Sono gia' oltre 1.000 i posti disponibili in regione, sottolinea una nota, per offrire a queste persone una collocazione alternativa in cui trascorrere la quarantena o il periodo necessario alla completa guarigione, con doppio tampone negativo

REGGIO EMILIA – Le infezioni a casa e nelle strutture protette rappresentano rispettivamente il 18% e il 15% dei contagi in aprile in Emilia-Romagna, dati in crescita rispetto al periodo precedente. Per fermare questi due focolai la Regione corre ai ripari. Con una nota inviata alle Aziende sanitarie, ai dipartimenti di sanita’ pubblica e alle conferenze territoriali sociosanitarie di tutta l’Emilia-Romagna l’assessorato alla Sanita’ ha fornito nuove indicazioni per un maggiore isolamento delle persone infette che non hanno un domicilio adeguato o che vivono in strutture dove l’isolamento non puo’ essere garantito in totale sicurezza.

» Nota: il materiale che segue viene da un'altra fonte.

(* ===== verification/KadDisjoint.v ===== *)
(** * Disjoint paths of a Kademlia lookup

    [protocols/kad/src/query/peers/closest/disjoint.rs].  The iterator runs
    [parallelism] closest-peers iterators (paths) side by side.  A peer is
    contacted by the first path that asks for it; the other paths learn the
    outcome of the request but not the peers it reported.  [HashMap] is a
    [gmap].  The inner loop of [next] has fuel, one more than the number of
    peers of the path; running out of it would be a [Panic], which the
    theorems exclude. *)

From stdpp Require Import prelude fin_maps.
From S2P Require Import Prelude KadKey BTreeMap KadBucket KadPeers KadLookup.

Inductive ResponseState : Type :=
| ResponseWaiting
| ResponseSucceeded
| ResponseFailed.

#[export] Instance ResponseState_eq_dec : EqDecision ResponseState.
Proof. solve_decision. Defined.

(** [IteratorIndex] is the index into [iters]. *)
Record DisjointPeerState : Type := mkDisjointPeerState {
  initiated_by : nat;
  response : ResponseState
}.

Definition DisjointPeerState_new (i : nat) : DisjointPeerState := mkDisjointPeerState i ResponseWaiting.

Section disjoint.
Context {PeerId : Type} `{Countable PeerId}.
Context (sha256 : list byte → KeyBytes) (to_bytes : PeerId → list byte).

(** [iter_order] cycles through the indices of [iters]: it is the number of
    indices taken from it so far. *)
Record ClosestDisjointPeersIter : Type := mkClosestDisjointPeersIter {
  cdp_config : ClosestPeersIterConfig;
  cdp_target : KeyBytes;
  cdp_iters : list (ClosestPeersIter (PeerId := PeerId));
  cdp_iter_order : nat;
  cdp_contacted_peers : gmap PeerId DisjointPeerState
}.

Sono gia’ oltre 1.000 i posti disponibili in regione, sottolinea una nota, per offrire a queste persone una collocazione alternativa in cui trascorrere la quarantena o il periodo necessario alla completa guarigione, con doppio tampone negativo. Alberghi, soprattutto, ma anche posti disponibili in strutture private e case protette dedicate esclusivamente a pazienti covid-positivi e ospedali di comunita’.

“Le norme e le ordinanze che riguardano la sospensione delle attivita’ e il distanziamento sociale fin qui adottate si sono mostrate indubbiamente efficaci nel ridurre i contagi a livello regionale”, sottolinea l’assessore alla Sanita’ Raffaele Donini. Ora “restano questi due ambiti in cui dobbiamo rafforzare le disposizioni gia’ stabilite, in modo da consentire un’ulteriore flessione negativa all’andamento dei contagi. I posti ci sono, con la collaborazione di tanti, e speriamo di poterli incrementare ulteriormente: ringrazio per la disponibilita’ dimostrata Aiop e grazie anche a chi ha aperto le porte e dato la disponibilita’, lavorando con noi a garanzia della salute di tutti”.

Commenta la vicepresidente con delega al Welfare Elly Schlein: “Grande preoccupazione rappresentano per noi le fasce della popolazione piu’ deboli, fragili e indifese, come gli anziani e le persone con disabilita’, perche’ chi ha un genitore o un parente ospitato in queste strutture ha il diritto di sapere che viene accudito nelle condizioni di massima sicurezza e tutela della salute”. É “necessario dunque – prosegue la vicepresidente della Regione – agire con maggiore incisivita’ per interrompere la catena dei contagi tra queste persone e preservarle da nuove, possibili infezioni, e gli alloggi alternativi disponibili sono uno strumento che e’ giusto ed importante utilizzare, ma importante anche trovare personale per sopperire alle gravi mancanze nelle strutture, ed agevolare i contatti telefonici e telematici con l’esterno per ridurre il senso di isolamento”.